Woordenboek van Neologismen

Marc de Coster (1999)

Gepubliceerd op 08-06-2017

e-mail

betekenis & definitie

e-mail - (Eng. electronic mail), telecommunicatiesysteem waarbij gebruikers van een netwerk elkaar boodschappen kunnen sturen; elektronische post. Deelnemers typen hun boodschappen in met een tekstverwerker en ‘verzenden’ deze brieven vervolgens via een modem. De geadresseerde neemt de brief in ontvangst door de centrale computer op te roepen en een wachtwoord in te tikken.
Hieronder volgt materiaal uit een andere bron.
Lemma get_inv t s s' : inv s → get_round t s = Some s' → inv s'.
Proof.
  intros Hi. unfold get_round. destruct (clients s !! t) as [[|target a n|]|] eqn:Et; try done.
  pose proof Hi as [H1 H2 H3 H4 H5]. pose proof (H5 _ _ Et) as (Hl & Ha & Hn & Hp).
  case_bool_decide as Han.
  - case_bool_decide as Hpos; [|done]. destruct (shared_get_spec n (_buffer s) H1) as (buf & Eg & Hok & Hr & Hsz); [lia|].
    rewrite Eg. set (b := take (Z.to_nat n) (RandomDataBuffer.rest (_buffer s))).
    assert (Hst : map stream (seq 0 (drawn s)) = concat (snd <$> handed s ++ [(t, b)]) ++ RandomDataBuffer.rest buf).
    { rewrite H2, fmap_app, concat_app, Hr. simpl. rewrite app_nil_r, <-app_assoc. unfold b. by rewrite take_drop. }
    destruct (got target a n b) as [[target' a']|e] eqn:Egot; intros [= <-].
    + destruct (got_ok target a n b target' a' Hl (proj1 Ha) Hn Egot) as (Ea & Ha' & Hl' & Htk).
      split; [done|done|simpl; lia|by eapply (refill_shrinks s)|].
      eapply clients_frame; [done|done| |].
      * intros u Hu. simpl. rewrite pieces_snoc, decide_False by done. by rewrite app_nil_r.
      * simpl. rewrite Hl', pieces_snoc, decide_True, Hp by done. simpl. split_and!; [lia..|]. by rewrite <-app_assoc, Htk.
    + split; [done|done|simpl; lia|by eapply (refill_shrinks s)|].
      eapply clients_frame; [done|done| |].
      * intros u Hu. simpl. rewrite pieces_snoc, decide_False by done. by rewrite app_nil_r.
      * simpl. by apply got_throws in Egot; [|done|lia|done].
  - intros [= <-]. split; try done. eapply clients_frame; [done|done| |].
    + intros u Hu. simpl. rewrite pieces_snoc, decide_False by done. by rewrite app_nil_r.
    + simpl. rewrite pieces_snoc, decide_True, Hp by done. f_equal. simpl. apply take_ge. lia.
Qed.
Lemma refill_inv s s' : _minSize ≤ _maxSize < 2 ^ 63 → inv s → loopIteration s = Some s' → inv s'.
Proof.
  intros Hm Hi. pose proof Hi as [H1 H2 H3 H4 H5]. unfold loopIteration. unfold refill_ok in H4.
  pose proof (RandomDataBuffer.size_rest _ H1) as Hs.
  destruct (_refillThread s) as [| |needed|needed|] eqn:Er; [| | | |done].
  - case_bool_decide; [|done]. intros [= <-]. by split.
  - intros [= <-]. split; try done. simpl. unfold refill_ok. simpl. rewrite u64_small; lia.
  - rewrite bool_decide_true by lia. intros [= <-]. split; try done. unfold refill_ok. simpl. lia.
  - destruct (RandomDataBuffer.buffer_add_spec uninit (_generateRandomData needed (drawn s)) (_buffer s) H1) as [Ea Hok].
    { unfold _generateRandomData. rewrite length_map, length_seq. lia. }
    rewrite Ea. intros [= <-]. split; [done| | |done|done]; simpl.
    + rewrite seq_app, map_app, H2, <-app_assoc. done.
    + rewrite RandomDataBuffer.size_rest by done. unfold RandomDataBuffer.rest at 1. simpl. rewrite drop_0, length_app.
      unfold _generateRandomData. rewrite length_map, length_seq. lia.
Qed.
Lemma random_pool_inv n s : 0 ≤ _minSize ≤ _maxSize → _maxSize < 2 ^ 63 → reachable n s → inv s.
Proof.
  intros Hm Hx Hr. unfold reachable in Hr. pose proof (inv_initial n ltac:(lia)) as Hi.
  induction Hr as [|s1 s2 s3 Hs _ IH]; [done|]. apply IH.
  destruct Hs; [by eapply call_inv|by eapply get_inv|eapply refill_inv; [lia|done..]].
Qed.

(** ** The theorems *)

(** C28. Random bytes are handed out once and in order, under every interleaving
    of threads: what was copied out, followed by what is in the buffer, is
    what the generator has made. What a thread has got back from its calls
    and what it has in its target is what was copied out for it. The buffer
    never holds more than its maximum, and the refilling thread never fails
    its assertion. A thread that fails does so by writing past its target:
    its assertion comes too late. *)
Theorem random_bytes_once (n : nat) (s : state) :
  0 ≤ _minSize ≤ _maxSize → _maxSize < 2 ^ 63 → reachable n s →
  map stream (seq 0 (drawn s)) = concat (snd <$> handed s) ++ RandomDataBuffer.rest (_buffer s) ∧
  Z.of_nat (length (RandomDataBuffer.rest (_buffer s))) ≤ _maxSize ∧
  (∀ e, _refillThread s ≠ Crashed e) ∧
  (∀ t c, clients s !! t = Some c →
     match c with
     | Failed e => e = UndefinedBehaviour
     | _ => pieces t (handed s) = pieces t (returned s) ++ partial c
     end).
Proof.
  intros Hm Hx Hr. destruct (random_pool_inv n s Hm Hx Hr) as [H1 H2 H3 H4 H5]. split_and!.
  - done.
  - by rewrite <-RandomDataBuffer.size_rest.
  - intros e E. unfold refill_ok in H4. by rewrite E in H4.
  - intros t c Hc%H5. destruct c; simpl in *; [by rewrite app_nil_r|naive_solver|done].
Qed.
Voordeel van elektronische post is dat de correspondent niet aanwezig hoeft te zijn op het ogenblik van verzending: het bericht blijft in de ‘elektronische brievenbus’ tot het gelezen wordt. Een ander voordeel is de snelheid: binnen enkele seconden is een brief op de plaats van bestemming; dit in tegenstelling tot de normale post, die vaak spottend snail mail ‘slakkenpost’ wordt genoemd. E-mail bestaat al sinds het begin van Internet en is al die tijd enorm populair gebleven. Als Nederlandse benaming duikt sinds de tweede helft van de jaren negentig de term e-post op. → bulletinboard.

E-mail (e-post): afkorting van ‘electronic mail’; het verzenden van persoonlijke boodschappen tussen deelnemers aan een netwerk van computers onderling. De boodschappen worden op een centraal punt in het netwerk bewaard en zijn alleen voor diegene leesbaar aan wie ze geadresseerd zijn. Liesbeth Koenen en Rik Smits: Peptalk, 1992.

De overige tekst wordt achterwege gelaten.